Willie Hargreaves

Personal information
- Full name: Willie Hargreaves
- Born: second ¼ 1931 Wakefield district, England
- Died: 4 July 2013 (aged 82) York, England

Playing information
- Height: 5 ft 8 in (1.73 m)
- Weight: 11 st 3 lb (71 kg)
- Position: Fullback
Club
| Years | Team | Pld | T | G | FG | P |
| 1952–66 | York | 444+2 | 61 | 21 |  | 225 |

= Willie Hargreaves =

English rugby league footballer

Willie Hargreaves (birth registered second ¼ 1931 – 4 July 2013), also known by the nickname of "Little Rock", was an English professional rugby league footballer who played in the 1950s and 1960s.
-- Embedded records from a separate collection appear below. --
(* ===== verification/SecretHttp.v ===== *)
(** modules/secret/http.go: reading, writing and deleting secrets over HTTP,
  against the interfaces of the authorizer, the lease manager and the audit
  sink.  Log lines are left out. *)
From Stdlib Require Import ZArith Lia.
From S2P Require Import Prelude GoStrings GoTime Json World Policy Httpx Envelope AuditTrail Cipher SecretStore Interfaces.

Module secret_http.
Import secret.
Definition namespace : string := "secret".
Definition PolicyPath (tenant path : string) : string := namespace +:+ "/" +:+ tenant +:+ "/" +:+ path.

Section http.
Context `{Cipher} `{Authorizer} `{Leases} `{Sink} (maxVersions leaseTTL : Z).

(** [false] is an early return of the handler after the problem was written. *)
Definition recorded (r : Request) (operation : string) (identity : authn.Identity) (tenant path : string) (version : Z)
  (res : string) (decision : authz.Decision) (k : World → Response * World) : World → Response * World :=
  run_or (Append (audit.MkEvent operation (authn.ID identity) tenant (PolicyPath tenant path) version res
            (authz.Policy decision) (authz.Rule decision) (RequestID r) (httpx.RemoteIP r)))
    (fun _ => reply (httpx.Problem StatusServiceUnavailable "audit_unavailable")) (fun _ => k).

Definition no_decision : authz.Decision := authz.MkDecision false "" "" "".

Definition permitted (r : Request) (capability : string)
  (k : authn.Identity → string → string → World → Response * World) : World → Response * World :=
  match Identity r with
  | None => reply (httpx.Problem StatusUnauthorized "unauthenticated")
  | Some identity =>
      let tenant := PathValue r "tenant" in
      let path := PathValue r "path" in
      if String.eqb tenant "" || String.eqb path "" then reply (httpx.Problem StatusNotFound "not_found")
      else
        run_or (Authorize identity tenant (PolicyPath tenant path) capability)
          (fun _ => reply (httpx.Problem StatusInternalServerError "internal_error"))
          (fun decision =>
             if negb (authz.Allowed decision)
             then recorded r ("secret." +:+ capability) identity tenant path 0 audit.ResultDeny decision
                    (reply (httpx.Problem StatusForbidden "forbidden"))
             else k identity tenant path)
  end.

Definition fail_with (e : list string) : World → Response * World :=
  if errors_Is e ErrNotFound || errors_Is e ErrDeleted || errors_Is e ErrDestroyed
  then reply (httpx.Problem StatusNotFound "not_found")
  else if errors_Is e ErrConflict then reply (httpx.Problem StatusConflict "version_conflict")
  else if errors_Is e ErrInvalidTenant || errors_Is e ErrInvalidPath || errors_Is e ErrInvalidVersion
  then reply (httpx.Problem StatusBadRequest "invalid_location")
  else reply (httpx.Problem StatusInternalServerError "internal_error").

Definition requestedVersion (r : Request) : result Z :=
  let raw := Query r "version" in
  if String.eqb raw "" then Ok currentVersion
  else match Atoi raw with
       | Some version => if version <? 0 then Err [ErrInvalidVersion] else Ok version
       | None => Err [ErrInvalidVersion]
       end.

Definition readResponse (value : Value) (leaseID : string) (ttl : Z) : json :=
  JObj [("value", JStr (string_of_bytes (Data value))); ("version", JNum (Itoa (v_Version value)));
        ("created_at", JStr (RFC3339 (v_CreatedAt value))); ("lease_id", JStr leaseID); ("lease_ttl", JNum (Itoa ttl))].
Definition handleRead : Handler := fun r =>
  permitted r authz.Read (fun identity tenant path =>
    match requestedVersion r with
    | Err _ => reply (httpx.Problem StatusBadRequest "invalid_version")
    | Ok version =>
        run_or (Service_Get tenant path version) fail_with (fun value =>
        run_or (Issue tenant (authn.ID identity) (PolicyPath tenant path) (v_Version value) leaseTTL)
          (fun _ => reply (httpx.Problem StatusInternalServerError "internal_error")) (fun lease =>
        recorded r "secret.read" identity tenant path (v_Version value) audit.ResultAllow no_decision (fun w =>
          let '(t, w) := (clock w 0%nat, set_clock (fun n => clock w (S n)) w) in
          (httpx.JSON StatusOK (readResponse value (fst lease) (int_Seconds (Sub (snd lease) t))), w))))
    end).

Definition write_fields : list string := ["value"; "cas"].
(** [CAS] is a pointer: absent is [None], and so is a [null], whatever came before it. *)
Definition pointer_field {A} (names : list string) (name : string) (conv : json → option A) (l : list (string * json)) : option (option A) :=
  foldl (fun acc m =>
    a ← acc;
    if bool_decide (field_of names (fst m) = Some name)
    then match snd m with JNull => Some None | v => n ← conv v; Some (Some n) end else Some a) (Some None) l.
Definition writeRequest_of (l : list (string * json)) : option (string * option Z) :=
  value ← field_value write_fields "value" to_str "" l;
  cas ← pointer_field write_fields "cas" to_int l;
  Some (value, cas).
Definition handleWrite : Handler := fun r =>
  permitted r authz.Write (fun identity tenant path =>
    match httpx.DecodeJSON write_fields writeRequest_of (Body r) with
    | Err _ => reply (httpx.Problem StatusBadRequest "malformed_body")
    | Ok request =>
        let put expectation :=
          run_or (Service_Put maxVersions tenant path (bytes_of_string (fst request)) expectation) fail_with (fun version =>
          recorded r "secret.write" identity tenant path version audit.ResultAllow no_decision
            (reply (httpx.JSON StatusOK (JObj [("version", JNum (Itoa version))])))) in
        match snd request with
        | None => put Any
        | Some cas => if cas <? 0 then reply (httpx.Problem StatusBadRequest "invalid_version") else put (AtVersion cas)
        end
    end).

Definition handleDelete : Handler := fun r =>
  permitted r authz.Delete (fun identity tenant path =>
    run_or (Service_Delete tenant path []) fail_with (fun _ =>
    recorded r "secret.delete" identity tenant path 0 audit.ResultAllow no_decision (reply httpx.no_content))).

Definition handleMetadata : Handler := fun r =>
  permitted r authz.Read (fun identity tenant path =>
    run_or (Service_Metadata tenant path) fail_with (fun metadata =>
    reply (httpx.JSON StatusOK (JObj [("current_version", JNum (Itoa (CurrentVersion metadata)));
      ("max_versions", JNum (Itoa (MaxVersions metadata))); ("created_at", JStr (RFC3339 (CreatedAt metadata)));
      ("updated_at", JStr (RFC3339 (UpdatedAt metadata)))])))).
End http.
End secret_http.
He played at club level for Stanley Rangers ARLFC, and York, as a .

==Background==
Willie Hargreaves' birth was registered in Wakefield district, West Riding of Yorkshire, England, he died aged 82 in York, North Yorkshire, England, and his funeral took place at York Crematorium at 10.20am on Friday 19 July 2013.

==Playing career==

===County Cup Final appearances===
Willie Hargreaves played in York's 8-15 defeat by Huddersfield in the 1957 Yorkshire Cup Final during the 1957–58 season at Headingley, Leeds on Saturday 19 October 1957.

===Club career===
Willie Hargreaves made his début for York on Monday 3 November 1952, and he played his last match for York on Sunday 20 November 1966.

===Testimonial match===
Willie Hargreaves' Testimonial match for York took place in 1962.

==Honoured at York Rugby League==
The first seven players to be inducted into the York Rugby League Hall of Fame during March 2013 were; Geoffrey Pryce, Gary Smith (rugby league, York born), Vic Yorke, Norman Fender, Willie Hargreaves, Basil Watts and Edgar Dawson.